O que você faria se soubesse que parte da sua única verdade não passa de uma mentira muito bem articulada ? Não espero que responda. Se eu nunca te encontrasse em vida, sua falta de afeto um dia seria preenchida pelo frio desinteresse do esquecimento e não recordaria seu rosto. Minha culpa? Roubou meus sonhos, os enfiou bem no fundo das malas arrumadas, então os condenou a viver onde os deixarei guardados antes de voltar para sua casa.

Foi como me senti, enganada, ao sair do internato forjando sua autorização.

Gabrielle me levou para ver as luzes da Avenue des Champs-Elysées* afunilando em uma escolta de cores brilhantes o arco do triunfo e Paris parecia mais minha casa que qualquer outro espaço ocupado no passado. Você também me roubou um país e a conexão de pertencer a um lugar - qualquer lugar.

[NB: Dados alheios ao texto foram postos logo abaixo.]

(** An iteration of a running limiter sleeps for the corrected interval,
    whatever happens while it sleeps. *)
Lemma checkerIteration_sleeps (asleep : Limiter Response -> Limiter Response) now l :
  isEnabled l = true -> isStopped l = false ->
  exists it : Iteration,
    checkerIteration asleep now l = Ok it /\
    sleptOf it = Some (maxTimeout (checkerInterval l)).
Proof.
  intros Hen Hrun. unfold checkerIteration. rewrite Hen, Hrun. cbv zeta. simpl.
  destruct (userMap (asleep (checkerInterval l))) as [m |]; [| eauto].
  destruct (mutex (asleep (checkerInterval l))) as [mu |] eqn:Hmu; [| eauto].
  destruct (size m =? 0)%nat; [eauto |].
  unfold Lock, Unlock, withMutex. cbn. rewrite ?Hmu. eauto.
Qed.

(** C7, as amended: an iteration of the checker on a running limiter
    whose interval is below one second first resets the interval to
    [punishment + timeout + 1 minute] and sleeps for that; the interval
    slept is at least one second whenever that default is, in particular
    when punishment and window are not negative and the sum does not
    overflow. *)
Theorem checker_interval_spec (asleep : Limiter Response -> Limiter Response) now l :
  isEnabled l = true -> isStopped l = false ->
  exists (it : Iteration) (slept : Duration.t),
    checkerIteration asleep now l = Ok it /\
    sleptOf it = Some slept /\
    (maxTimeout l < Duration.Second ->
     maxTimeout (checkerInterval l) =
       Duration.add (Duration.add (punishment l) (timeout l)) Duration.Minute /\
     slept =
       Duration.add (Duration.add (punishment l) (timeout l)) Duration.Minute) /\
    (Duration.Second <= maxTimeout l -> slept = maxTimeout l) /\
    (Duration.Second <=
       Duration.add (Duration.add (punishment l) (timeout l)) Duration.Minute ->
     Duration.Second <= slept) /\
    (0 <= punishment l -> 0 <= timeout l ->
     Duration.inRange (punishment l + timeout l + Duration.Minute) ->
     Duration.Second <= slept).
Proof.
  intros Hen Hrun.
  destruct (checkerIteration_sleeps asleep now l Hen Hrun) as (it & Hit & Hslept).
  exists it, (maxTimeout (checkerInterval l)).
  split; [exact Hit |]. split; [exact Hslept |].
  rewrite checkerInterval_maxTimeout.
  destruct (Z.ltb_spec (maxTimeout l) Duration.Second) as [Hlt | Hge].
  - split; [auto |]. split; [lia |]. split; [auto |].
    intros Hp Ht Hrange.
    assert (Hrange' : Duration.inRange (punishment l + timeout l)).
    { revert Hrange. unfold Duration.inRange, Duration.minDuration,
        Duration.maxDuration, Duration.Minute, Duration.Second,
        Duration.Millisecond, Duration.Microsecond, Duration.Nanosecond. lia. }
    rewrite (add_small _ _ Hrange'), (add_small _ _ Hrange).
    unfold Duration.Minute, Duration.Second, Duration.Millisecond,
      Duration.Microsecond, Duration.Nanosecond. lia.
  - split; [lia |]. split; [auto |]. split; auto.
Qed.

End Checker.

(** C7, the claim as stated fails: with a punishment of minus two minutes
    and no interval set, the checker resets the interval to minus one minute
    and sleeps for that, which is below one second. *)
Lemma checker_negative_interval_counterexample :
  punishment negativePunishment = - (2 * Duration.Minute) /\
  maxTimeout negativePunishment < Duration.Second /\
  checkerIteration (fun l => l) someInstant negativePunishment =
    Ok (Continued (- Duration.Minute) (checkerInterval negativePunishment)) /\
  - Duration.Minute < Duration.Second.
Proof. vm_compute. repeat split. Qed.

(** The running limiter has no interval set: the checker sleeps 100s. *)
Lemma checker_interval_spec_witness :
  exists (it : Iteration) (slept : Duration.t),
    checkerIteration (fun l => l) someInstant runningLimiter = Ok it /\
    sleptOf it = Some slept /\
    slept = Duration.seconds 100 /\ Duration.Second <= slept.
Proof.
  destruct (checker_interval_spec (fun l => l) someInstant runningLimiter)
    as (it & slept & Hit & Hslept & Hreset & _ & _ & Hbound).
  - reflexivity.
  - reflexivity.
  - exists it, slept. split; [exact Hit |]. split; [exact Hslept |]. split.
    + apply Hreset. vm_compute. reflexivity.
    + apply Hbound; vm_compute; try discriminate. split; discriminate.
Defined.

(** ** The sweep *)

Section Sweep.

Context {Response : Type}.
Implicit Types (l : Limiter Response) (now : Time.t).

(** The sweep keeps, unchanged, an entry that was seen before and is
    limited or under an active override. *)
Lemma sweep_keeps_held now l (m : gmap Z (option UserStatus)) (id : Z)
    (s : UserStatus) :
  m !! id = Some (Some s) -> Time.IsZero (Last s) = false ->
  limited s = true \/ activeOverride now s ->
  omap (sweepEntry now l) m !! id = Some (Some s).
Proof.
  intros Hm Hnz Hheld. rewrite sweep_lookup, Hm.
  destruct (fst (canBeDeleted now l s)) eqn:Hd; [| reflexivity].
  apply canBeDeleted_iff in Hd as [Hz | (_ & Hlim & Hov)].
  - congruence.
  - destruct Hheld; [congruence | contradiction].
Qed.

(** The sweep deletes an entry that is stale, not limited and not under an
    active override, and every entry that was never stamped. *)
Lemma sweep_deletes_evictable now l (m : gmap Z (option UserStatus)) (id : Z)
    (s : UserStatus) :
  m !! id = Some (Some s) -> evictable now l s ->
  omap (sweepEntry now l) m !! id = None.
Proof.
  intros Hm Hev. rewrite sweep_lookup, Hm.
  by rewrite (proj2 (canBeDeleted_iff now l s) Hev).
Qed.

End Sweep.

(** An override installed on an id that was never seen is gone after the
    next sweep, although it has no expiry. *)
Example override_on_unseen_id_is_swept :
  exists l1 l2 : Limiter unit,
    AddCustomIgnore someInstant 7 0 false runningLimiter = Ok l1 /\
    lookupStatus 7 l1 = Some overriddenFresh /\
    checkerIteration (fun l => l) someInstant l1 =
      Ok (Continued (Duration.seconds 100) l2) /\
    lookupStatus 7 l2 = None.
Proof.
  eexists _, _. split; [vm_compute; reflexivity |].
  split; [vm_compute; reflexivity |].
  split; [vm_compute; reflexivity |].
  vm_compute. reflexivity.
Qed.

(** ** The checker loop *)

Section CheckerLoop.

Context {Response : Type}.
Implicit Types (l : Limiter Response) (now : Time.t).

(** The loop never faults, whatever the other goroutines do while it
    sleeps. *)
Lemma checker_quiet (asleep : list (Limiter Response -> Limiter Response)) now l :
  returnsQuietly (checker asleep now l).
Proof.
  revert now l. induction asleep as [| env rest IH]; intros now l; simpl; [exact I |].
  pose proof (checkerIteration_quiet env now l) as Hq.
  destruct (checkerIteration env now l) as [it | e]; [| contradiction]. cbn.
  destruct it as [l' | slept l' | slept l']; try exact I.
  specialize (IH (afterSleep now slept) l').
  destruct (checker rest (afterSleep now slept) l') as [r | e]; [exact I | contradiction].
Qed.

(** The loop is not entered on a limiter that is disabled or stopped. *)
Lemma checker_not_running (asleep : list (Limiter Response -> Limiter Response)) now l :
  isEnabled l && negb (isStopped l) = false ->
  checker asleep now l = Ok ([], l).
Proof.
  intros Hoff. destruct asleep as [| env rest]; [reflexivity |].
  simpl. unfold checkerIteration. rewrite Hoff. reflexivity.
Qed.

End CheckerLoop.

(** The running limiter, left alone for one sleep and stopped during the
    second: the checker sleeps twice for 100s and returns. *)
Example checker_until_Stop :
  checker [fun l => l; Stop; fun l => l] someInstant runningLimiter =
    Ok ([Duration.seconds 100; Duration.seconds 100],
        Stop (SetDefaultInterval runningLimiter)).
Proof. vm_compute. reflexivity. Qed.

(** ** Starting and restarting *)

Section Restart.

Context {Response : Type}.
Implicit Types (l : Limiter Response) (id : Z).

Lemma sameConfig_refl l : sameConfig l l.
Proof. unfold sameConfig. repeat split. Qed.

Lemma sameConfig_trans l (l1 l2 : Limiter Response) :
  sameConfig l l1 -> sameConfig l1 l2 -> sameConfig l l2.
Proof.
  unfold sameConfig.
  intros (-> & -> & -> & -> & -> & -> & -> & -> & -> & -> & ->). auto.
Qed.

Lemma Stop_sameConfig l : sameConfig l (Stop l).
Proof.
  unfold Stop. destruct (isStopped l); [apply sameConfig_refl |].
  simpl. destruct (mutex l); unfold sameConfig; repeat split.
Qed.

Lemma Start_sameConfig l : sameConfig l (fst (Start l)).
Proof.
  unfold Start. destruct (isEnabled l); [apply sameConfig_refl |].
  destruct (mutex l); simpl; destruct (userMap l); simpl;
    unfold sameConfig; repeat split.
Qed.

Lemma Start_registry l :
  isEnabled l = false ->
  mutex (fst (Start l)) = Some (default newRWMutex (mutex l)) /\
  userMap (fst (Start l)) = Some (default ∅ (userMap l)).
Proof.
  unfold Start. intros ->.
  destruct (mutex l) as [[] |] eqn:Hmu; simpl;
    destruct (userMap l) eqn:Hmap; simpl; rewrite ?Hmu, ?Hmap; auto.
Qed.

(** X1: [Start] on an enabled limiter changes nothing and spawns no
    checker; on a limiter that is not enabled it spawns one checker, sets
    [isEnabled], clears [isStopped], allocates the lock and the map where
    they are nil, keeps a map that is already there, and keeps the
    configuration. *)
Theorem Start_spec l :
  (isEnabled l = true -> Start l = (l, false)) /\
  (isEnabled l = false ->
   snd (Start l) = true /\
   isEnabled (fst (Start l)) = true /\ isStopped (fst (Start l)) = false /\
   mutex (fst (Start l)) <> None /\
   userMap (fst (Start l)) = Some (default ∅ (userMap l)) /\
   sameConfig l (fst (Start l))).
Proof.
  split.
  - unfold Start. intros ->. reflexivity.
  - intros Hoff. destruct (Start_registry l Hoff) as [Hmu Hmap].
    split; [unfold Start; rewrite Hoff; reflexivity |].
    split; [unfold Start; rewrite Hoff; reflexivity |].
    split; [unfold Start; rewrite Hoff; reflexivity |].
    split; [rewrite Hmu; discriminate |].
    split; [exact Hmap | apply Start_sameConfig].
Qed.

(** X2: [Stop] is idempotent. *)
Theorem Stop_idempotent l : Stop (Stop l) = Stop l.
Proof.
  destruct (isStopped l) eqn:Hs.
  - by rewrite !(Stop_stopped l Hs).
  - apply Stop_stopped. unfold Stop. rewrite Hs. simpl.
    destruct (mutex l); reflexivity.
Qed.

O frio era de neve, mas as ruas estavam limpas e uma família amorosa me segurou pelas mãos, uma mesa posta, olhares longos e carinhosos antes do passeio, abraços e a sinceridade da união familiar desconhecida na ilha.

O que é Nápoles? Do que era feito aquele pedaço de terra cercado de água salgada? Não serviu de nada, não trancafiou minha mãe na torre do castelo, nem fez dela a princesa na qual as revistas prometeram que você a transformaria.

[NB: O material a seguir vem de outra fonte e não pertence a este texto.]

(** * Arnold Maps Linker: texture-channel resolution and the naming dictionary

    A shallow embedding of [AML_Tools/Link_Material.py] and of the add
    operation of [AML_Tools/Texture_name_manager.py].

    Conventions of the embedding.
    - Python strings are byte strings ([string] of the Standard Library):
      the strings of Python 2.7, or the UTF-8 encoding of the text of
      Python 3, on which the substring test and the cut at [/] are the same.
    - [Py.lower] and [re.IGNORECASE] fold the ASCII letters only, as they do
      on Python 2.7 byte strings and on text whose cased letters are ASCII.
      [validate_image_file_with] takes [str.lower] as a parameter and so
      covers every text; [validate_image_file] is its instance at [Py.lower].
    - [os.path] is [posixpath]: the separator is [/], there is no alternative
      separator.
    - The filesystem is a predicate [os_path_exists : string -> bool] that
      does not change during a call.
    - The host calls ([cmds.warning], the shading-node construction) are
      recorded as events in the order in which they happen. *)

From Stdlib Require Import ZArith Ascii.
From stdpp Require Import base list strings gmap.

Local Open Scope Z_scope.

(** ** Python string primitives *)

Module Py.

Definition newline : ascii := Ascii.ascii_of_nat 10.

(** [c.lower()] on one byte. *)
Definition lower_ascii (c : ascii) : ascii :=
  let n := Ascii.N_of_ascii c in
  if ((65 <=? n) && (n <=? 90))%N then Ascii.ascii_of_N (n + 32) else c.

Julieta Contini, Julieta Salvare.

Não ficou.

Não quis ficar.

Quem em sã consciência permaneceria com você por vontade própria? Por dinheiro? Que se foda o dinheiro, pode morrer engasgado em seus números. Quem gastaria um dia inteiro de vida ao seu lado?

Passei anos da vida supondo que não me suportava, mas eu percebo agora como fui boba por esperar amor.

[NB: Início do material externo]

(** * Inspo.ai backend: the result-aggregation pipeline

    A shallow embedding of the server variants of the repository
    ([server.js], [updatedserver.txt] and the two servers of
    [unnamed/part_000]) and the properties of their aggregation pipeline:
    suggestion extraction, query construction, adapter failure policy,
    fan-out and fan-in, deduplication and sorting.

    The first part holds the model, one module per component; the second
    and the third part hold the lemmas and the theorems.

    Conventions.  A JavaScript string is a [string], a sequence of code
    units below 256.  [undefined] (a missing property or query parameter)
    is [None].  A [Set] of strings is a [gset].  A promise is represented by
    the way it settles. *)

From Stdlib Require Import Ascii String List Bool Arith ZArith QArith Lia.
From Stdlib Require Import Sorting.Permutation Sorting.Sorted.
From stdpp Require Import base decidable option list sets gmap strings.

Local Open Scope string_scope.
Local Open Scope list_scope.
Local Open Scope nat_scope.

(** * Part I: the model *)

(** ** JavaScript strings and values *)

Module JS.

(** A property that holds a string when it is present. *)
Definition value := option string.

(** [!!v]: [undefined] and the empty string are falsy. *)
Definition truthy (v : value) : bool :=
  match v with
  | None => false
  | Some s => negb (String.eqb s "")
  end.

(** [a || b] *)
Definition or (a b : value) : value := if truthy a then a else b.

(** [a || b] where [b] is a string. *)
Definition or_else (a : value) (b : string) : string :=
  if truthy a then default "" a else b.

(** The code units in a class, by their codes. *)
Definition in_codes (codes : list nat) (c : ascii) : bool :=
  existsb (Nat.eqb (nat_of_ascii c)) codes.

Definition in_range (lo hi : ascii) (c : ascii) : bool :=
  (nat_of_ascii lo <=? nat_of_ascii c) && (nat_of_ascii c <=? nat_of_ascii hi).

(** [\s], and what [trim] removes: tab, line feed, vertical tab, form
    feed, carriage return, space, no-break space. *)
Definition is_space : ascii → bool := in_codes [9; 10; 11; 12; 13; 32; 160].

(** A line feed, the only character [[^\n]] excludes. *)
Definition is_lf : ascii → bool := in_codes [10].

(** What [.] excludes: the line terminators (line feed, carriage return). *)
Definition is_line_terminator : ascii → bool := in_codes [10; 13].

(** [\w]. *)
Definition is_word (c : ascii) : bool :=
  in_range "a" "z" c || in_range "A" "Z" c || in_range "0" "9" c
  || Ascii.eqb c "_".

(** [[A-Fa-f0-9]]. *)
Definition is_hex (c : ascii) : bool :=
  in_range "A" "F" c || in_range "a" "f" c || in_range "0" "9" c.

(** [String.prototype.toLowerCase], on the Latin-1 code units. *)
Definition lower (c : ascii) : ascii :=
  let n := nat_of_ascii c in
  if in_range "A" "Z" c
     || ((192 <=? n) && (n <=? 222) && negb (n =? 215))
  then ascii_of_nat (n + 32) else c.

Eu te recuso como pai tanto quanto você me recusa como filha.

Uma bela história sobre o peso das mentiras, das restrições e da falta de carinho.

Se me quis tão desesperadamente fora do alcance da sua redoma de vidro e mentiu um endereço para que as cartas (as enviadas e as queimadas) nunca chegassem, então vou dizer em última missiva destinada a ninguém, ou alguém cujo o nome eu gostaria de para sempre suprimir, que sei das coisas que pretendeu conquistar longe de mim. Querendo ser seu próprio pai com tanta gana quanto a que cuspiu se negando a ser o meu.

Eu já sabia, desconfiei antes mesmo do final da busca detalhada por respostas. Lelle me disse que não havia nada em Nápoles, por um momento foi como se a Ilha não passasse de um fruto mal formado da minha imaginação de criança e você de um homem próspero, que nunca se casou, nunca teve filhos, prestes demais a galgar ao topo mais alto de uma carreira copiada dos sucessos de outra pessoa.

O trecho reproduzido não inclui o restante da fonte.